AIMIP Phase 1 Dataset Overview

Updated 4 July 2026

In climate modeling, the AIMIP Phase 1 Dataset combines ERA5-based SST and SIC forcing with AI and conventional model outputs to assess historical and perturbed scenarios.
The dataset is a family of first-phase releases across domains, delivering standardized annotations and protocols in medical imaging, flight simulation, solar imaging, and autonomous driving.
It offers diverse data modalities and evaluation metrics, enabling cross-domain research in simulation fidelity, segmentation accuracy, and multimodal perception under challenging conditions.

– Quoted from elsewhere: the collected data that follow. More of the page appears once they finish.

(* ===== verification/Metadata.v ===== *)
(** * HTTP metadata (src/go/http_metadata.go)

    Which request headers reach a handler as gRPC metadata, and which metadata a
    handler sends back as headers.  Metadata is a map from keys to lists of values.
    A Go map is iterated in any order, so the metadata a mapper returns is a list of
    entries in the order the loop meets them. *)
From S2P Require Import Prelude GoStrings StringFacts Base64.

Module Metadata.

Notation MD := (gmap string (list string)).
(** The entries of a map, in the order of one iteration. *)
Notation Entries := (list (string * list string)).

(** ** [strings.ToLower] on header names

    Besides the upper-case ASCII letters two runes have an ASCII letter as their lower
    case: KELVIN SIGN (k) and LATIN CAPITAL LETTER I WITH DOT ABOVE (i).  The lower
    case of any other rune outside ASCII is outside ASCII, which [validMetadataKey]
    refuses, and is left as it is here. *)
Fixpoint ToLowerKey (s : string) : string :=
  match s with
  | EmptyString => EmptyString
  | String a r =>
      match r with
      | String b r' =>
          if inRange 196 196 a && inRange 176 176 b then String "i" (ToLowerKey r')
          else match r' with
               | String c r'' =>
                   if inRange 226 226 a && inRange 132 132 b && inRange 170 170 c then String "k" (ToLowerKey r'')
                   else String (toLowerByte a) (ToLowerKey r)
               | EmptyString => String (toLowerByte a) (ToLowerKey r)
               end
      | EmptyString => String (toLowerByte a) (ToLowerKey r)
      end
  end.

(** ** Keys and values *)

Definition reservedPrefixes : list string :=
  ["grpc-"; "connect-"; "invariant-internal-"; "x-invariant-internal-"; "x-tenant"; "x-principal"; "x-role"; "x-user";
   "x-auth"; "x-internal-"; "internal-"; "tenant-"; "principal-"; "role-"; "user-"; "auth-"; "subject-"; "identity-"].
Definition reservedNames : list string :=
  ["authorization"; "proxy-authorization"; "cookie"; "set-cookie"; "authentication"; "api-key"; "x-api-key"; "tenant";
   "principal"; "role"; "user"; "subject"; "identity"; "te"; "host"; "connection"; "keep-alive"; "proxy-connection";
   "transfer-encoding"; "upgrade"; "content-length"; "content-type"; "trailer"].

Definition reservedInboundMetadata (key : string) : bool :=
  if existsb (HasPrefix key) reservedPrefixes then true
  else bool_decide (TrimSuffix key "-bin" ∈ reservedNames).

Definition reservedResponseMetadata (key : string) : bool :=
  existsb (HasPrefix key) ["grpc-"; "connect-"; "trailer-"; "invariant-internal-"; "x-invariant-internal-"]
  || bool_decide (key ∈ ["content-length"; "content-type"; "content-encoding"; "transfer-encoding"; "accept-encoding";
       "connection"; "keep-alive"; "proxy-connection"; "te"; "trailer"; "upgrade"; "host"]).

Definition keyByte (c : ascii) : bool :=
  isLower c || isDigit c || Ascii.eqb c "-" || Ascii.eqb c USCORE || Ascii.eqb c ".".
(** Over runes: a rune outside ASCII is refused, as each of its bytes is. *)
Definition validMetadataKey (key : string) : bool := negb (String.eqb key "") && allBytes keyByte key.
Definition validASCIIMetadataValue (value : string) : bool := allBytes (inRange 32 126) value.

Definition isBinary (key : string) : bool := HasSuffix key "-bin".

(** [out[key] = append(out[key], value)]. *)
Definition appendValue (key value : string) (out : MD) : MD := <[key := default [] (out !! key) ++ [value]]> out.

(** ** From a request *)

Definition decodeBin (value : string) : option string :=
  match RawDecodeString value with
  | Some d => Some d
  | None => StdDecodeString value
  end.

Definition inboundValue (key value : string) : option string :=
  if isBinary key then decodeBin value
  else if validASCIIMetadataValue value then Some value else None.

Definition inboundEntry (out : MD) (entry : string * list string) : MD :=
  let '(key, values) := entry in
  let key := ToLowerKey (TrimSpace key) in
  if String.eqb key "" || reservedInboundMetadata key then out
  else if negb (validMetadataKey key) then out
  else foldl (fun out value => match inboundValue key value with
                               | Some v => appendValue key v out
                               | None => out
                               end) out values.

(** [mapped] is what the configured mapper returned. *)
Definition incomingHTTPMetadata (mapped : Entries) : MD := foldl inboundEntry ∅ mapped.

(** The default mapper: [values] is [r.Header.Values]. *)
Definition DefaultHTTPMetadataMapper (values : string -> list string) : Entries :=
  omap (fun key => match values key with [] => None | vs => Some (key, vs) end)
    ["traceparent"; "tracestate"; "baggage"; "x-request-id"].

(** ** To a response *)

Definition outboundValue (key value : string) : option string :=
  if isBinary key then Some (RawEncodeToString value)
  else if validASCIIMetadataValue value then Some value else None.

Definition outboundEntry (add : string -> string -> MD -> MD) (out : MD) (entry : string * list string) : MD :=
  let '(key, values) := entry in
  let key := ToLowerKey key in
  if reservedResponseMetadata key || negb (validMetadataKey key) then out
  else foldl (fun out value => match outboundValue key value with
                               | Some v => add key v out
                               | None => out
                               end) out values.

(** The trailer of a stream's last envelope. *)
Definition connectEndStreamMetadata (md : Entries) : MD := foldl (outboundEntry appendValue) ∅ md.

(** [http.CanonicalHeaderKey]: a capital at the start and after a dash, small letters
    elsewhere; a key with another byte than a token's is left as it is. *)
Definition toUpperByte (c : ascii) : ascii := if isLower c then ascii_of_N (byteN c - 32) else c.
Definition tokenByte (c : ascii) : bool :=
  isLower c || isUpper c || isDigit c || negb (noByte c "!#$%&'*+-.^_`|~").
Fixpoint canonicalFrom (upper : bool) (key : string) : string :=
  match key with
  | EmptyString => EmptyString
  | String c key => String (if upper then toUpperByte c else toLowerByte c) (canonicalFrom (Ascii.eqb c "-") key)
  end.
Definition CanonicalHeaderKey (key : string) : string := if allBytes tokenByte key then canonicalFrom true key else key.

(** [strings.EqualFold] of two texts one of which is ASCII: the long s and the Kelvin
    sign fold to letters. *)
Fixpoint foldName (s : string) : string :=
  match s with
  | EmptyString => EmptyString
  | String a r =>
      match r with
      | String b r' =>
          if inRange 197 197 a && inRange 191 191 b then String "S" (foldName r')
          else match r' with
               | String c r'' =>
                   if inRange 226 226 a && inRange 132 132 b && inRange 170 170 c then String "K" (foldName r'')
                   else String (toUpperByte a) (foldName r)
               | EmptyString => String (toUpperByte a) (foldName r)
               end
      | EmptyString => String (toUpperByte a) (foldName r)
      end
  end.
Definition EqualFold (a b : string) : bool := String.eqb (foldName a) (foldName b).

(** [header] as it is before, the response's metadata added to it. *)
Definition writeConnectMetadataHeaders (header : MD) (md : Entries) (trailers : bool) : MD :=
  foldl (outboundEntry (fun key v => appendValue ((if trailers then "Trailer-" else "") +:+ CanonicalHeaderKey key) v))
    header md.

Definition writeUnaryProjectionMetadata (header : MD) (transport : option (Entries * Entries)) : MD :=
  match transport with
  | None => header
  | Some (leading, trailing) =>
      writeConnectMetadataHeaders (writeConnectMetadataHeaders header leading false) trailing true
  end.
End Metadata.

Searching arXiv for the cited AIMIP-related papers to ground the article in current records. “AIMIP Phase 1 Dataset” is not a universally unique designation. In the arXiv literature, the phrase refers most explicitly to Phase 1 of the AI weather and climate model intercomparison project, a standardized AMIP-style benchmark for AI weather and climate models (Henn et al., 7 May 2026). In parallel, closely related or context-dependent uses of the same label appear in medical imaging, flight-simulator training, solar image-parameter curation, and autonomous driving, where “AIMIP Phase 1” functions as an organizational or retrospective name for an initial public release rather than as the formal title of the underlying paper (Murugesan et al., 2024, Samuel et al., 2022, Ahmadzadeh et al., 2019, Matuszka et al., 2022). The term therefore requires domain-specific disambiguation before any technical discussion of data format, labels, metrics, or intended use.

1. Terminological scope and disambiguation

The cited literature uses “AIMIP Phase 1 Dataset” in multiple, non-equivalent ways. In one case it is the formal subject of a climate-model intercomparison paper; in the others it denotes a first-stage release associated with a project, platform, or internal program.

Domain	Dataset designation	Distinguishing features
Weather and climate	AIMIP Phase 1	AMIP-style atmosphere-only simulations, ERA5-trained AIWCMs
Medical imaging	AIMIP Phase 1 dataset	nnU-Net DICOM-SEG annotations for 11 IDC collections
Flight training	Maneuver ID / AIMIP Phase 1	VR T-6 simulator sorties with good/bad labels
Solar imaging	Curated AIA image parameter dataset	10 image parameters, 9 channels, 6-minute cadence
Autonomous driving	aiMotive / AIMIP Phase 1	Multimodal long-range perception dataset

In the medical-imaging paper, “AIMIP” refers to the AI in Medical Imaging Project funded by NCI and the paper functionally represents Phase 1 of large-scale standardized AI annotations for IDC collections (Murugesan et al., 2024). In the flight-training paper, the phrase “AIMIP Phase 1” does not appear in the paper itself, but the public Maneuver ID Challenge dataset is described as the same resource that many Air Force or AIMIP documents call “AIMIP Phase 1” (Samuel et al., 2022). In the solar-imaging paper, “AIMIP” and “Phase 1” are likewise not explicit, but the curated parameter archive is presented as the first large-scale tuned release later referred to under that umbrella (Ahmadzadeh et al., 2019). In the aiMotive paper, the public release is associated with aiMotive’s “AIMIP” program and is described as the initial public release with a fixed sensor suite and annotation pipeline (Matuszka et al., 2022).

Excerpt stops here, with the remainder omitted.